(Information begins)

(* ===== verification/Correlation.v ===== *)
(** * The correlation brake ([internal/backtest/correlation_tracker.go])

    [CorrelationTracker] keeps the equity of every strategy over a window, correlates the
    returns of every pair and puts a brake on a pair that moves together, or whose
    correlation jumps.  Go ranges over the map of histories in an unspecified order: the ids
    are an argument.  A method is one critical section. *)
From Stdlib Require Import ZArith Lia Bool Floats Ascii String.
From coqutil Require Import RecordSettersUsingExistingGetters.
From S2P Require Import Prelude Float64 FloatRound FloatLaws Fills.
Local Open Scope float_scope.
Local Open Scope go_scope.

Record CorrelationTracker := mkTracker {
  equityHistories : gmap string (list float64);
  window : Z;
  threshold : float64;
  brakeDuration : Z;
  brakes : gmap string Z;
  velocityThreshold : float64;
  cooldown : Z;
  velocityCooldown : gmap string Z;
  rhoHistory : gmap string float64
}.

Definition NewCorrelationTracker (window : Z) (threshold : float64) : CorrelationTracker :=
  mkTracker ∅ window threshold 10 ∅ 0.3 3 ∅ ∅.

Definition SetVelocityBrakeParams (ct : CorrelationTracker) (dailyThreshold : float64) (cooldownBars : Z) : CorrelationTracker :=
  ct <| velocityThreshold := dailyThreshold |> <| cooldown := cooldownBars |>.
(** [None]: a negative sequence number panics. *)
Definition sinceOf (mp : MatrixProgress) (sinceSeq : Z) : option (list ComboResult * Z * bool) :=
  let ended := negb (bool_decide (MpStatus mp = "running"%string)) in
  if Z.leb (Z.of_nat (length (MpResults mp))) sinceSeq then Some ([], MpNextSeq mp, ended)
  else if Z.ltb sinceSeq 0 then None
  else Some (drop (Z.to_nat sinceSeq) (MpResults mp), MpNextSeq mp, ended).

Definition GetSince (batchID : string) (sinceSeq : Z) (ps : ProgressStore) : option (list ComboResult * Z * bool) :=
  match ps !! batchID with
  | None => Some ([], 0%Z, false)
  | Some mp => sinceOf mp sinceSeq
  end.

(** [Duration.Seconds] *)
Definition durationSeconds (d : Z) : float64 := of_Z (Z.quot d 1000000000) + of_Z (Z.rem d 1000000000) / 1e9.

Record Summary := mkSummary { SuOf : MatrixProgress; SuPercent : float64; SuThroughput : float64; SuEta : float64 }.

Definition summaryOf (now : Z) (mp : MatrixProgress) : Summary :=
  let elapsed := durationSeconds (subTime now (MpStartTime mp)) in
  let throughputPerMin := if (elapsed >? 0) && Z.ltb 0 (MpCompleted mp) then of_Z (MpCompleted mp) / elapsed * 60 else 0 in
  let etaSeconds := if (throughputPerMin >? 0) && Z.ltb (MpCompleted mp) (MpTotal mp)
                    then of_Z (MpTotal mp - MpCompleted mp) / throughputPerMin * 60 else 0 in
  mkSummary mp (if Z.ltb 0 (MpTotal mp) then of_Z (MpCompleted mp) / of_Z (MpTotal mp) * 100 else 0) throughputPerMin etaSeconds.

Definition GetSummary (now : Z) (batchID : string) (ps : ProgressStore) : option Summary := summaryOf now <$> ps !! batchID.

(** [recs]: the active rows of the database. *)
Definition RecoverFromDB (recs : option (list MatrixProgress)) (ps : ProgressStore) : ProgressStore :=
  fold_left (fun ps rec => match ps !! MpBatchID rec with
                           | Some _ => ps
                           | None => <[MpBatchID rec := rec <| MpNextSeq := Z.of_nat (length (MpResults rec)) |>]> ps
                           end) (default [] recs) ps.

(** ** The handlers' calls *)

(** The callback of a run; [name] is the run identifier the handler gives a result. *)
Definition onProgress (now : Z) (name : ComboResult -> nat -> string) (batchID : string) (index : nat) (status errMsg : string)
    (result : option ComboResult) (ps : ProgressStore) : ProgressStore :=
  if bool_decide (status = "running"%string) then UpdateCombo now batchID index "running" "" None ps
  else if bool_decide (status = "failed"%string) then UpdateCombo now batchID index "failed" errMsg None ps
  else if bool_decide (status = "completed"%string) then
    match result with
    | None => ps
    | Some r => UpdateCombo now batchID index "completed" "" (Some (r <| CrRunID := name r index |>)) ps
    end
  else ps.

(** A result has its row in the database. *)
Definition stored (now : Z) (batchID : string) (index : nat) (id : string) (r : ComboResult) : ProgressStore -> ProgressStore :=
  UpdateCombo now batchID index "completed" "" (Some (r <| CrRunID := id |>)).

(** The deferred [recover] of the goroutine of a batch. *)
Definition failOpen (now : Z) (message : string) (mp : MatrixProgress) (i : nat) : MatrixProgress :=
  match MpCombos mp !! i with
  | Some c => if bool_decide (CpStatus c = "pending"%string) || bool_decide (CpStatus c = "running"%string)
              then updateBatch now i "failed" message None mp else mp
  | None => mp
  end.

Definition panicked (now : Z) (message : string) (mp : MatrixProgress) : MatrixProgress :=
  fold_left (failOpen now message) (seq 0 (length (MpCombos mp))) (mp <| MpStatus := "failed"%string |>).

Definition onPanic (now : Z) (message : string) : string -> ProgressStore -> ProgressStore := onBatch (panicked now message).

(** ** The events of a batch

    What the run of a batch reports of a combo, in the order the runner keeps: it starts,
    it ends with a result or an error, its result is stored, perhaps more than once. *)
Inductive phase := Waiting | Busy | Ended | Broken.

Inductive event :=
| Started (i : nat)
| Completed (i : nat) (r : ComboResult)
| Failed (i : nat) (err : string)
| Stored (i : nat) (r : ComboResult)
| Cancelled.

Definition follow (ps : list phase) (e : event) : option (list phase) :=
  match e with
  | Started i => match ps !! i with Some Waiting => Some (<[i := Busy]> ps) | _ => None end
  | Completed i _ => match ps !! i with Some Busy => Some (<[i := Ended]> ps) | _ => None end
  | Failed i err => match ps !! i with Some Busy => if bool_decide (err = ""%string) then None else Some (<[i := Broken]> ps) | _ => None end
  | Stored i _ => match ps !! i with Some Ended => Some ps | _ => None end
  | Cancelled => Some ps
  end.

Definition report (now : Z) (e : event) (mp : MatrixProgress) : MatrixProgress :=
  match e with
  | Started i => updateBatch now i "running" "" None mp
  | Completed i r => updateBatch now i "completed" "" (Some r) mp
  | Failed i err => updateBatch now i "failed" err None mp
  | Stored i r => updateBatch now i "completed" "" (Some r) mp
  | Cancelled => cancelBatch now mp
  end.

Definition isCancel (e : event) : bool := match e with Cancelled => true | _ => false end.

(** A batch as [Create] makes it, with [names] for its combos. *)
Definition fresh (now : Z) (batchID : string) (total : Z) (names : list (string * string * string)) : MatrixProgress :=
  mkProgress batchID total 0 0 0 0 now now
    (map (fun n => mkComboProgress n.1.1 n.1.2 n.2 "pending" "") names) [] "running" 0 0 "" "" 0.

Section Batch.
Variable start : Z.
Variable batchID : string.
Variable total : Z.
Variable names : list (string * string * string).

(** The events so far, where each combo is, and the batch of the store. *)
Inductive reached : list event -> list phase -> MatrixProgress -> Prop :=
| reached_start : reached [] (map (fun _ => Waiting) names) (fresh start batchID total names)
| reached_event es ps mp e ps' now : reached es ps mp -> follow ps e = Some ps' -> reached (es ++ [e]) ps' (report now e mp).
End Batch.

(** *** Counting phases *)
Definition tally (p : phase -> bool) (ps : list phase) : Z := Z.of_nat (length (List.filter p ps)).
Definition over (ph : phase) : bool := match ph with Ended | Broken => true | _ => false end.
Definition broken (ph : phase) : bool := match ph with Broken => true | _ => false end.
Definition ended (ph : phase) : bool := match ph with Ended => true | _ => false end.
Definition busy (ph : phase) : bool := match ph with Busy => true | _ => false end.

Lemma tally_insert p ps i x y : ps !! i = Some x ->
  tally p (<[i := y]> ps) = (tally p ps - (if p x then 1 else 0) + (if p y then 1 else 0))%Z.
Proof.
  unfold tally. revert i. induction ps as [|z ps IH]; intros [|i] E; cbn in E; try done.
  - injection E as ->. change (<[O := y]> (x :: ps)) with (y :: ps). cbn [List.filter]. destruct (p x), (p y); cbn [length]; lia.
  - specialize (IH i E). change (<[S i := y]> (z :: ps)) with (z :: <[i := y]> ps). cbn [List.filter]. destruct (p z); cbn [length]; lia.
Qed.

Lemma tally_waiting p {A} (l : list A) : p Waiting = false -> tally p (map (fun _ => Waiting) l) = 0%Z.
Proof. intros W. unfold tally. induction l as [|x l IH]; [done|]. cbn. by rewrite W. Qed.

Lemma tally_nonneg p ps : (0 <= tally p ps)%Z.
Proof. unfold tally. lia. Qed.

(** *** The invariant *)
Definition showsEnd (ph : phase) (c : ComboProgress) : Prop :=
  match ph with
  | Ended => CpStatus c = "completed"%string
  | Broken => CpStatus c = "failed"%string
  | _ => finished (CpStatus c) = false
  end.

Definition shows (ph : phase) (c : ComboProgress) : Prop :=
  match ph with
  | Waiting => CpStatus c = "pending"%string
  | Busy => CpStatus c = "running"%string
  | _ => True
  end.

Record tracks (total : Z) (ps : list phase) (mp : MatrixProgress) : Prop := {
  tr_total : MpTotal mp = total;
  tr_shows : Forall2 showsEnd ps (MpCombos mp);
  tr_completed : MpCompleted mp = tally over ps;
  tr_failed : MpFailed mp = tally broken ps;
  tr_results : Z.of_nat (length (MpResults mp)) = tally ended ps;
  tr_seq : MpNextSeq mp = Z.of_nat (length (MpResults mp))
}.

Lemma replaceFirst_length r l : length (replaceFirst r l) = length l.
Proof. induction l as [|q l IH]; [done|]. cbn. case_match; cbn; by f_equal. Qed.

Lemma snoc_length {A} (l : list A) x : length (l ++ [x]) = S (length l).
Proof. rewrite length_app. cbn. lia. Qed.

Lemma addResult_fields r mp : MpTotal (addResult r mp) = MpTotal mp /\ MpCombos (addResult r mp) = MpCombos mp /\
  MpCompleted (addResult r mp) = MpCompleted mp /\ MpFailed (addResult r mp) = MpFailed mp /\
  length (MpResults (addResult r mp)) = S (length (MpResults mp)) /\ MpNextSeq (addResult r mp) = (MpNextSeq mp + 1)%Z /\
  MpRunning (addResult r mp) = MpRunning mp /\ MpStatus (addResult r mp) = MpStatus mp.
Proof. unfold addResult. destruct (_ >? _); repeat split; exact (snoc_length _ _). Qed.

Lemma settle_tracks total ps now mp : tracks total ps mp -> tracks total ps (settle now mp).
Proof. intros [A B C D E F]. unfold settle. destruct (overdue _); by split. Qed.

Lemma countEnd_fields prev result mp : let mp' := countEnd prev result mp in
  MpTotal mp' = MpTotal mp /\ MpCombos mp' = MpCombos mp /\ MpCompleted mp' = (MpCompleted mp + 1)%Z /\ MpFailed mp' = MpFailed mp /\
  length (MpResults mp') = (length (MpResults mp) + match result with Some _ => 1 | None => 0 end)%nat /\
  MpNextSeq mp' = (MpNextSeq mp + match result with Some _ => 1 | None => 0 end)%Z /\
  MpRunning mp' = (if bool_decide (prev = "running"%string) then MpRunning mp - 1 else MpRunning mp)%Z /\ MpStatus mp' = MpStatus mp.
Proof.
  unfold countEnd. destruct result as [r|]; cbv zeta; [|repeat split; cbn; lia].
  match goal with |- context [addResult r ?m] => destruct (addResult_fields r m) as (-> & -> & -> & -> & -> & -> & -> & ->) end.
  repeat split; cbn; lia.
Qed.

Lemma countEnd_tracks total ps prev result mp x y i :
  tracks total ps mp -> ps !! i = Some x -> over x = false -> over y = true ->
  (match result with Some _ => ended y = true | None => broken y = true end) ->
  forall combos, Forall2 showsEnd (<[i := y]> ps) combos ->
  tracks total (<[i := y]> ps) (countEnd prev result (mp <| MpCombos := combos |>
    <| MpFailed := if broken y then (MpFailed mp + 1)%Z else MpFailed mp |>)).
Proof.
  intros [A B C D E F] L Ox Oy R combos S2.
  destruct (countEnd_fields prev result (mp <| MpCombos := combos |> <| MpFailed := if broken y then (MpFailed mp + 1)%Z else MpFailed mp |>))
    as (F1 & F2 & F3 & F4 & F5 & F6 & _).
  assert (Bx : broken x = false) by (by destruct x). assert (Ex : ended x = false) by (by destruct x).
  split; rewrite ?F1, ?F2, ?F3, ?F4, ?F5, ?F6, ?(tally_insert _ ps i x y L), ?Ox, ?Oy, ?Bx, ?Ex; cbn; try done; try lia.
  - unfold RecordSettersUsingExistingGetters.const. destruct (broken y); lia.
  - destruct result; [rewrite R; lia|]. assert (ended y = false) as -> by (by destruct y). lia.
  - destruct result; lia.
Qed.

(Information ends)

#### Assigned task
As listed above, the lines from the line with "mkProgress batchID total 0 0 0 0 now now" to the line with "(** The events" are to be echoed exactly, with both ends included and nothing added.

#### Result for this task
  mkProgress batchID total 0 0 0 0 now now
    (map (fun n => mkComboProgress n.1.1 n.1.2 n.2 "pending" "") names) [] "running" 0 0 "" "" 0.

Section Batch.
Variable start : Z.
Variable batchID : string.
Variable total : Z.
Variable names : list (string * string * string).

(** The events so far, where each combo is, and the batch of the store. *)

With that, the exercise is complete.